Polymer nanocomposite thin films prepared using single- and multi-walled carbon nanotubes for flexible electronics
The development of flexible electronics is an emerging research field in the area of wearable health monitoring devices and flexible displays. Due to mechanical flexibility with superior electrical properties, polymer nanocomposite thin films including Carbon Nanotubes (CNTs) are one of the potential materials for high-performance flexible electronics.

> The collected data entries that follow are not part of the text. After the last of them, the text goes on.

Lemma serve_vme_events m st :
  let r := serve INT_VERR_BIT handle_vme_error (m, st) in
  pframe st r.2 /\
  verr_desc r.2 = (if Z.testbit m 12 then Vme_bus_error_desc (latched_error (ichip st)) 1 else verr_desc st) /\
  ilog r.2 = ilog st ++ if Z.testbit m 12 then berr_events (latched_error (ichip st)) (verr_list st) else [].
Proof.
  cbv zeta. rewrite serve_run, (truthy_bit m 12) by done.
  destruct (Z.testbit m 12); [|by rewrite app_nil_r].
  split; [apply pframe_vme|]. unfold handle_vme_error, tsi148_handle_vme_error.
  fold (latched_error (ichip st)). set (st1 := set_verr_desc _ _).
  destruct (dispatch_berr_frame (latched_error (ichip st)) st1) as (_ & _ & _ & E & _).
  split; [exact E|]. simpl. by rewrite dispatch_berr_log.
Qed.

Lemma levels_same_bits h m m' lk l :
  (forall i, i ∈ l -> Z.testbit m i = Z.testbit m' i) ->
  flat_map (level_events h m lk) l = flat_map (level_events h m' lk) l.
Proof.
  induction l as [|i l IH]; intros Hl; simpl; [done|]. rewrite IH by (intros; apply Hl; by right).
  unfold level_events. by rewrite Hl by (by left).
Qed.

Lemma levels_ext h m lk lk' l :
  (forall w, vec_ok w -> lk w = lk' w) ->
  flat_map (level_events h m lk) l = flat_map (level_events h m lk') l.
Proof.
  intros Hl. induction l as [|i l IH]; simpl; [done|]. rewrite IH. f_equal.
  unfold level_events. destruct (Z.testbit m i); [|done]. by rewrite Hl by apply iack_range.
Qed.

Lemma quiet_mbox m st : quiet st (handle_mbox_interrupt m st).
Proof. apply (quiet_four m 2). Qed.

Lemma quiet_lm m st : quiet st (handle_lm_interrupt m st).
Proof. apply (quiet_four m 6). Qed.

(** Names the result of the next step of the pass, keeping what is known of it
    and of the bits it leaves. *)
Ltac stage m' st' M :=
  match goal with |- context [serve ?b ?f (?m, ?s)] =>
    pose proof (serve_mask b f m s) as M; destruct (serve b f (m, s)) as [m' st'];
    cbn [fst snd] in *
  end.

Lemma serve_irq_events h m st :
  table_ok st ->
  let r := serve INT_IRQM (handle_vme_interrupt h (Z.land m INT_IRQM)) (m, st) in
  pframe st r.2 /\ verr_desc r.2 = verr_desc st /\
  ilog r.2 = ilog st ++ flat_map (level_events h m (vec_lookup st)) [7; 6; 5; 4; 3; 2; 1].
Proof.
  intros Ht. cbv zeta. rewrite serve_run.
  assert (flat_map (level_events h (Z.land m INT_IRQM) (vec_lookup st)) [7; 6; 5; 4; 3; 2; 1]
          = flat_map (level_events h m (vec_lookup st)) [7; 6; 5; 4; 3; 2; 1]) as Hbits.
  { apply levels_same_bits. intros i Hi. rewrite Z.land_spec.
    repeat (apply elem_of_cons in Hi as [->|Hi]; [apply andb_true_r|]). by apply not_elem_of_nil in Hi. }
  destruct (truthy _) eqn:E.
  - destruct (levels_spec h (Z.land m INT_IRQM) [7; 6; 5; 4; 3; 2; 1] st Ht) as [F L].
    { intros i Hi. repeat (apply elem_of_cons in Hi as [->|Hi]; [lia|]). by apply not_elem_of_nil in Hi. }
    split; [exact F|]. rewrite Hbits in L. split; [|exact L].
    unfold handle_vme_interrupt. generalize [7; 6; 5; 4; 3; 2; 1]. clear.
    intros l. revert st. induction l as [|i l IH]; intros st; simpl; [done|]. rewrite IH.
    unfold vme_level. destruct (truthy _); [|done]. by destruct (truthy (virq_handler _)).
  - split; [done|]. split; [done|]. rewrite <- Hbits. unfold truthy in E. boolp. rewrite E.
    simpl. by rewrite app_nil_r.
Qed.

This experimental paper discusses the fabrication of thin films with various weight percentages of chiral Single-Walled Carbon Nanotubes (SWCNTs) and Multi-Walled Carbon Nanotubes (MWCNTs), separately integrated into the conductive polymer, i.e., Poly(3,4-ethylenedioxythiophene) Polystyrene Sulfonate (PEDOT:PSS) on Polyethylene Terephthalate (PET) flexible substrates by the spin-coating deposition method. Characterization of nanocomposite thin films is performed by FESEM, XRD and Raman to study the nanostructures and surface morphology of thin films. Electrical and stress–strain responses of the thin films are comprehensively studied and compared. Lastly, the optimized concentrations of CNTs in conductive polymer and gauge factor of thin films are reported.